What can the CIO do to mitigate data bias? Or does it begin at the level of AI research? The likes of which IBM Research engages in?
As researchers, our responsibility is to build the tools that the developers and researchers can use to detect if their data model is biased or not. What action they take is onto them. The tools are aimed towards fairness and explainability, and they have to be made available to everyone. IBM research has built five toolkits that have been made open-source and can be used by everybody.

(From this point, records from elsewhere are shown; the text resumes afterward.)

(** ** Where a session starts *)

(** No request was made yet; the thread that sends runs and has nothing to do. *)
Record fresh_io (s : Io K) : Prop := FreshIo {
  fi_up : device_up d pipes p handles (host s);
  fi_ram : ram_wf (ram (host s));
  fi_requests : requests s = ∅;
  fi_objects : objects s = ∅;
  fi_queue : pool_io s !! p = Some (mkPoolIo [] 0 USB_POOL_PROCESS_RUNNING);
  fi_held : held s = [];
}.
Lemma fresh_represents s : fresh_io s -> represents_requests p d pipes handles (ram_live (ram (host s))) s Resting no_requests.
Proof.
  intros [F1 F2 F3 F4 F5 F6]. exists ∅, ∅, ∅. cbn. split.
  - rewrite F3, F4, F6. split; try done.
    + split; [done | by rewrite dom_empty_L, union_empty_r_L | by rewrite dom_empty_L; apply disjoint_empty_r].
    + split; [apply NoDup_nil_2|]. intros o w. split; [by intros ?%not_elem_of_nil | by intros (k & ? & _)].
  - split; [by exists [] | by apply NoDup_nil_2 | by intros o ?%not_elem_of_nil | done].
Qed.

(** C14: a session that keeps to the rules never runs into undefined behaviour and
    every one of its moves is answered as the service of [UsbReqUse] says:
    requests are queued in order, offered to the kernel with their type, endpoint,
    length and bytes at most three times, completed once with the client's
    function and data, the status of the URB or of the cancellation and the bytes
    that were transferred, and whoever waits for one is woken by it. *)
Theorem requests_served xs s :
  ram_granted -> fresh_io s -> obedient p d pipes handles xs (Machine s Resting) no_requests = true ->
  exists ls m' a', io_steps p d xs (Machine s Resting) = Done (ls, m') /\ spec_steps pipes xs ls no_requests = Some a'.
Proof.
  intros Hg Hf Ho. destruct (steps_served _ xs (Machine s Resting) no_requests Hg (fresh_represents s Hf) Ho) as (ls & m' & a' & H1 & H2 & _).
  by exists ls, m', a'.
Qed.

(** ** Nothing stays behind *)

(** C17: when every object of a session was freed, no page is mapped any more, the
    kernel holds no URB, and exactly the memory is taken that was taken before. *)
Theorem requests_released xs s :
  ram_granted -> fresh_io s -> obedient p d pipes handles xs (Machine s Resting) no_requests = true ->
  exists ls m', io_steps p d xs (Machine s Resting) = Done (ls, m') /\
    (objects (io m') = ∅ -> requests (io m') = ∅ /\ held (io m') = [] /\ ram_live (ram (host (io m'))) = ram_live (ram (host s))).
Proof.
  intros Hg Hf Ho. destruct (steps_served _ xs (Machine s Resting) no_requests Hg (fresh_represents s Hf) Ho) as (ls & m' & a' & H1 & _ & (owner & fl & rm & Hc & _)).
  exists ls, m'. split; [done|]. intros HO. destruct Hc as [C1 [M1 M2 M3] C3 C4 C5 C6 C7 [H2 H3] C9 C10].
  assert (forall o, ~ is_Some (views a' !! o)) as Hno.
  { intros o [v Hv]. destruct (C3 _ _ Hv) as (x & r & q & b & u & c & Hres). pose proof (rs_object _ _ _ _ _ _ _ _ _ _ _ _ _ _ _ Hres) as E. by rewrite HO in E. }
  split; [|split].
  - apply map_empty. intros r. destruct (requests (io m') !! r) as [q|] eqn:E; [|done]. destruct (C6 _ _ E) as [o Hr]. by destruct (Hno _ (C5 _ _ Hr)).
  - destruct (held (io m')) as [|[o w] l]; [done|]. destruct (proj1 (H3 o w) ltac:(left)) as (k & Hk & _). by destruct (Hno _ (C9 _ _ Hk)).
  - rewrite M2. assert (dom owner = ∅) as ->; [|set_solver]. apply dom_empty_iff_L, map_empty. intros k.
    destruct (owner !! k) as [o|] eqn:E; [|done]. by destruct (Hno _ (C4 _ _ E)).
Qed.
(* ===== verification/UsbReqErrors.v ===== *)
(** * UsbReqErrors: where the request code goes wrong

    Calls outside the rules of [UsbReqUse], which the code does not refuse. *)
From S2P Require Import Prelude Hdf UsbDesc UsbDescFacts UsbPool UsbReq UsbReqApi UsbReqUse UsbReqFacts UsbReqFill UsbReqRel UsbReqSteps UsbReqAlloc UsbReqSend.
Open Scope Z_scope.

Section errors.
Context {HS : HdfStatus} {HL : HdfStatusLaws} {US : UsbStatus} {UL : UsbStatusLaws} {IS : IoStatus} {IL : IoStatusLaws} {RA : RamAlloc} {SZ : UsbSizes} {RZ : ReqSizes} {RL : ReqSizesLaws}
  {K : Type} {HA : HostAdapter K} {UK : UrbKernel} {KL : UrbKernelLaws}.
Implicit Types (h : Host K) (R : gmap Z UsbHostRequest) (O : gmap nat UsbIfRequest) (U : gmap nat (list UsbAdapterUrb)).

(** A program that ends in undefined behaviour. *)
Definition undefined {S A} (m : Prog S A) (s : S) : Prop := m s = Undefined.
Lemma undefined_next {S A B} (m : Prog S A) (k : A -> Prog S B) s : runs m s (fun a s' => undefined (k a) s') -> undefined (m ≫= k) s.
Proof. unfold runs, undefined, mbind, P_bind. by destruct (m s) as [[a s']| |]. Qed.
Lemma undefined_first {S A B} (m : Prog S A) (k : A -> Prog S B) s : undefined m s -> undefined (m ≫= k) s.
Proof. unfold undefined, mbind, P_bind. by intros ->. Qed.

(** ** Isochronous requests *)

(** The packets are in order: no packet is too long, and together they fit. *)
Definition iso_sum (l : list UsbIsoPacketDesc) : Z := fold_right (fun p n => iso_length p + n) 0 l.
Lemma iso_sum_nonneg l : Forall (fun x => 0 <= iso_length x <= MAX_ISO_DATA_BUFFER_LEN) l -> 0 <= iso_sum l.
Proof. unfold iso_sum. induction 1; cbn in *; lia. Qed.

Lemma iso_total_runs n i t R r q (s : Io K) (Q : Z * Z -> Io K -> Prop) :
  requests s = R -> R !! r = Some q -> (i + n <= length (hr_isoPacketDesc q))%nat ->
  Forall (fun p => 0 <= iso_length p <= MAX_ISO_DATA_BUFFER_LEN) (hr_isoPacketDesc q) ->
  0 <= t -> t + iso_sum (take n (drop i (hr_isoPacketDesc q))) < 2 ^ 32 ->
  Q (HDF_SUCCESS, t + iso_sum (take n (drop i (hr_isoPacketDesc q)))) s -> runs (iso_total n i r t) s Q.
Proof.
  intros Es Er. revert i t. induction n as [|n IH]; intros i t Hi Hall Ht Hs HQ; cbn [iso_total].
  { apply runs_ret. rewrite take_0 in HQ. cbn in HQ. by rewrite Z.add_0_r in HQ. }
  destruct (lookup_lt_is_Some_2 (hr_isoPacketDesc q) i ltac:(lia)) as [x Hx].
  apply runs_bind. eapply runs_host_request; [by rewrite Es|]. apply runs_bind. eapply runs_must; [exact Hx|].
  pose proof (proj1 (Forall_lookup _ _) Hall _ _ Hx) as [H1 H2]. rewrite (proj2 (Z.ltb_ge _ _)) by done.
  rewrite (drop_S _ _ _ Hx) in Hs, HQ. cbn [take iso_sum fold_right] in Hs, HQ. fold (iso_sum (take n (drop (S i) (hr_isoPacketDesc q)))) in Hs, HQ.
  assert (0 <= iso_sum (take n (drop (S i) (hr_isoPacketDesc q)))) as Hpos.
  { by apply iso_sum_nonneg, Forall_take, Forall_drop. }
  rewrite u32_id by lia. apply IH; [lia | done | lia | lia|]. by rewrite <- Z.add_assoc.
Qed.

(** There is no room for the first packet. *)
Lemma alloc_iso_undefined n r k q p l h R O U P g F nf hl hi :
  ram_granted -> R !! r = Some q -> hr_isoPacketDesc q = p :: l -> 0 < k ->
  undefined (alloc_iso (S n) 0 r k 0 0) (mkIo h R O U P g F nf hl hi).
Proof.
  intros Hg Er El Hk. cbn [alloc_iso]. apply undefined_next. run. apply undefined_next. run. apply undefined_first.
  set (q' := match hr_urbs q with IsoUrbs _ _ => _ | _ => _ end). assert (hr_isoPacketDesc q' = p :: l) as Eq' by (unfold q'; by destruct (hr_urbs q)).
  destruct (Z.to_nat (k `min` MAX_ISO_PACKETS_PER_URB)) as [|m] eqn:Em; [unfold MAX_ISO_PACKETS_PER_URB in Em; lia|].
  cbn [iso_packets]. apply undefined_next. run. rewrite Eq'. apply undefined_next. run. apply undefined_next. run. apply undefined_next. run. done.
Qed.
(** [strdup] may fail; the service then gets a null name. *)
Lemma handle_GetExtensionIndex s sd sr L n x :
  let q := ReqGetExtensionIndex (Some s) in
  bounded L n -> sbuf_view sd = encode q -> sbuf_view sr = [] ->
  wp (SerStubGetExtensionIndex d r) (handled q L n x) (St sd sr L n x).
Proof.
  intros q HL Hv Hr. unfold SerStubGetExtensionIndex. cbn in Hv. take_item.
  apply wp_bind. unfold strdup. apply wp_bind, wp_alloc; [|intros Hnr]; apply wp_ret; cbn [fmap option_fmap option_map];
    call_adapter; destruct b as [ret v]; apply wp_bind; cbn beta iota.
  - apply wp_free_fresh; [done|].
    split_ret ret; [|apply wp_ret; called q]. put_reply writes_item; [called q | lost q].
  - assert (~ reliable SB) as Hnr' by (apply Hnr; lia).
    apply wp_ret. split_ret ret; [|apply wp_ret; called_degraded q].
    put_reply writes_item; [called_degraded q | lost_degraded q].
Qed.

Lemma handle_SetCallbacks c l sd sr L n x :
  let q := ReqSetCallbacks (Some c) l in
  len l < 2 ^ 32 -> bounded L n -> sbuf_view sd = encode q -> sbuf_view sr = [] ->
  wp (SerStubSetCallbacks d r) (handled q L n x) (St sd sr L n x).
Proof.
  intros q Hl HL Hv Hr. unfold SerStubSetCallbacks. cbn in Hv. take_item.
  apply wp_bind. eapply wp_callback_get; [done | |].
  - take_item. get_array l. call_adapter. rename b into ret. rewrite array_cells in *.
    split_ret ret; give_back; called_at n q.
  - intros L' n' HL' Hs Hn Hnr. take_item. get_array l. call_adapter. rename b into ret.
    rewrite array_cells in *. split_ret ret; give_back; called_degraded q.
Qed.
End handlers.

(** ** Dispatch *)
Section dispatch.
Context {SB : Type} `{!Platform SB, !PlatformLaws SB} `{!HdfStatus, !HdfStatusLaws} {OMX : OmxTypes}.
Context {A : Type} `{!OmxAdapter A, !OmxAdapterLaws SB A}.
Context (junk_buffer : OmxCodecBuffer) (junk_tunnel : OMX_TUNNELSETUPTYPE).
Implicit Types (sd sr : SB) (L : gset nat) (n : nat) (x : CodecServer A).

Lemma component_cmd_of q :
  manager_cmd (cmd_of q) = false /\ component_cmd (cmd_of q) = true.
Proof. by destruct q. Qed.

Lemma handle_component base d r q sd sr L n x :
  d <> r -> request_wf q -> bounded L n -> sbuf_view sd = encode q -> sbuf_view sr = [] ->
  wp (HandleComponentCmd junk_buffer junk_tunnel (cmd_of q) d r) (handled (served (SB := SB)) base d r q L n x)
     (call_state base d r sd sr L n x).
Proof.
  intros Hdr Hq HL Hv Hr. destruct q; cbn [cmd_of].
  - by apply handle_GetComponentVersion.
  - by apply handle_SendCommand.
  - by apply handle_GetParameter.
  - by apply handle_SetParameter.
  - by apply handle_GetConfig.
  - by apply handle_SetConfig.
  - destruct paramName as [s|]; [by apply handle_GetExtensionIndex | by destruct Hq].
  - by apply handle_GetState.
  - by apply handle_ComponentTunnelRequest.
  - by apply handle_UseBuffer.
  - by apply handle_AllocateBuffer.
  - by apply handle_FreeBuffer.
  - by apply handle_EmptyThisBuffer.
  - by apply handle_FillThisBuffer.
  - destruct Hq as [[c Hc] Hl]. cbn in Hc. subst. by apply handle_SetCallbacks.
  - by apply handle_ComponentDeInit.
  - by apply handle_UseEglImage.
  - by apply handle_ComponentRoleEnum.
Qed.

While we provide the tools, the real action lies in the hands of CIOs and other business/government heads.
A March 2022 study by IDC said that 60% of Indian enterprises will use AI for decision making by 2026, keeping this in mind, how crucial is it to ensure that AI bias doesn’t take place?
Bias, along with explainability, is the cornerstone of good decision making. Trust in AI is one of the biggest impediments to deploying AI at scale. Trust needs to be built by design into the models. Just like all the AI scientists look at accuracy, scalability and performance as the core metrics to optimise models, they also need to start looking at fairness metrics and trust metrics as initial starting points.
AI talent shortage is real, what is missing in the lifecycle of talent creation currently? Is something being missed out on?
We have been feeling the shortage of AI talent. More than the shortage of AI talent, we need to train our students slightly differently. The three parts of AI are data, learning and deployment. Most of our talent and effort is in the middle path. Most of our graduate and undergraduate students know how to build AI models.
We don’t teach the entire data lifecycle as a module, because in real-life the data and datasets won’t be readily available. Many times, the task involves collecting data, getting it labelled and cleaned. Students don’t realise that there are so many complexities to getting the right data. Focus on data needs to be much more rigorous.
The deployment is also a crucial element that needs focus. We need to inculcate how to scale, deploy, wrap it into APIs, how the feedback loop is enabled. It is not just software development or engineering; these are real technical challenges that might even need AI to solve.
What are some of the AI research projects that you have undertaken, with potential for large scale impact?
In terms of data quality, we are building algorithms to assess and improve data quality. We have been engaged in this research for a couple of years with critical customers and partners.
Testing AI models is also a huge area that needs work. For example, a model that is built to predict whether a person deserves a credit card. The developer says the model is ready to be deployed, but there has to be a governance officer, risk officer or an AI team who can certify or validate the AI model. We are building a toolkit to test AI models. It is similar to how software quality engineers test AI code, the key difference is that now we need to engage in focused testing.
For example, generating use cases just to verify the model on fairness. The developer now needs to create test cases that are realistic, but different from what the model has already been put through. Unless we automate this process, the developer will have the final call on how the model will work, without exhaustive testing, which is needed before a model is put into production.